Varie, 23 novembre 2009
MERCATO LIBERO ELETTRICITA’ PER VOCEARANCIO
Da due anni ognuno può decidere da chi comprare l’elettricità. La liberalizzazione del mercato elettrico italiano, avviata da Pierluigi Bersani nel 1999 (quando l’attuale segretario del Pd era ministro dell’Industria), è arrivata al suo completamento nel 2007, con l’apertura del ”mercato libero” anche per i clienti domestici. L’obiettivo era quello di ogni liberalizzazione: incentivare la concorrenza in un mercato che ne ha poca, con la speranza che le imprese si mettano a competere sui prezzi, a tutto vantaggio dei consumatori.
La liberalizzazione del mercato, è stato detto a un convegno della Bocconi a fine ottobre, ha garantito risparmi annui di 10 miliardi di euro agli italiani. Cioè, senza l’apertura del mercato l’anno scorso avremmo pagato di elettricità quasi 104 miliardi di euro invece che 93 miliardi e 750 milioni.
Fino al luglio del 2007 la corrente aveva un prezzo fisso, stabilito dall’Autorità per l’Energia elettrica e il gas, che lo aggiorna ogni tre mesi. Con la liberalizzazione i clienti possono scegliere di passare al ”mercato libero”, scegliendo una delle proposte delle varie aziende di vendita di elettricità. Oggi sono 84 i gruppi che propongono offerte di elettricità sul mercato libero e si sono iscritti all’elenco dei venditori istituito dall’Autorità.
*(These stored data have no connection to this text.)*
(* ===== verification/_CoqProject ===== *)
-Q . S2P
Prelude.v
RecoveryProof.v
RecoveryGraph.v
RecoverySession.v
UnrollPlan.v
UnrollFsm.v
UnrollInvariants.v
UnrollExit.v
CoinSelect.v
BatchSchedule.v
CreditFsm.v
CreditOps.v
CreditSafety.v
VtxoExpiry.v
VtxoForfeit.v
VtxoFsm.v
VtxoActor.v
VtxoSafety.v
VtxoWorld.v
VtxoManager.v
VtxoLeases.v
VtxoAdmission.v
Ledger.v
LedgerSafety.v
LedgerBooks.v
OorReplay.v
OorInputs.v
OorFsm.v
OorActor.v
OorSafety.v
OorTurn.v
OorCommit.v
OorResume.v
OorWorld.v
OorTransfers.v
TxTree.v
TxTreeSafety.v
TxTreeBuild.v
TxTreeBatch.v
RoundQuote.v
RoundQuoteSafety.v
RoundValidate.v
RoundFsm.v
RoundSteps.v
RoundChecks.v
RoundSound.v
RoundDemo.v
Il passaggio al mercato libero non è obbligatorio. Chi preferisce può restare nel vecchio sistema, quello regolato per intero dall’Autorità per l’Energia, definito ”mercato di maggior tutela”.
Passare al mercato libero, tecnicamente, non cambia nulla. La rete elettrica resta la stessa, come la stessa è la cabina a cui il proprio appartamento è collegato. Anche il contatore non deve essere sostituito per forza. Gran parte delle aziende che vendono la corrente, infatti, non la producono né la trasportano: si limitano a comprare elettricità sulla Borsa elettrica e rivenderla ai clienti finali
Fino ad oggi il mercato libero (che per le grandi imprese è obbligatorio) ha avuto poco successo. Gli ultimi dati dell’Autorità per l’Energia dicono che sono passati alle offerte elettriche liberalizzate 3 milioni e 200 mila dei 36 milioni di clienti italiani. L’8,9% del totale, tasso in linea con gli altri paesi europei. Tra quelli che hanno abbandonato il vecchio regime, 2 milioni sono famiglie (il 7,1%) e un milione e 200 mila sono piccole imprese (il 15,6%). Nella prima metà di quest’anno hanno scelto il mercato libero 688mila clienti.
La domanda che ci si fa, guardando le pubblicità alla televisione, su giornali e riviste, ascoltandola alla radio, è sempre la stessa: ”Ma mi conviene cambiare operatore? E saranno affidabili questi fornitori?”
Prima di tutto: cambiare non costa praticamente niente. Il passaggio da un operatore all’altro è gratuito, l’unica spesa è l’imposta di bollo (14,62 euro) da pagare sul nuovo contratto. Il passaggio è oneroso solo se è il secondo in un anno: in questo caso il distributore addebiterà un contributo fisso di 27 euro al venditore prescelto, che potrà a sua volta addebitarlo al cliente. Il contributo non è mai dovuto se il cliente intende tornare dal mercato libero al servizio di maggior tutela.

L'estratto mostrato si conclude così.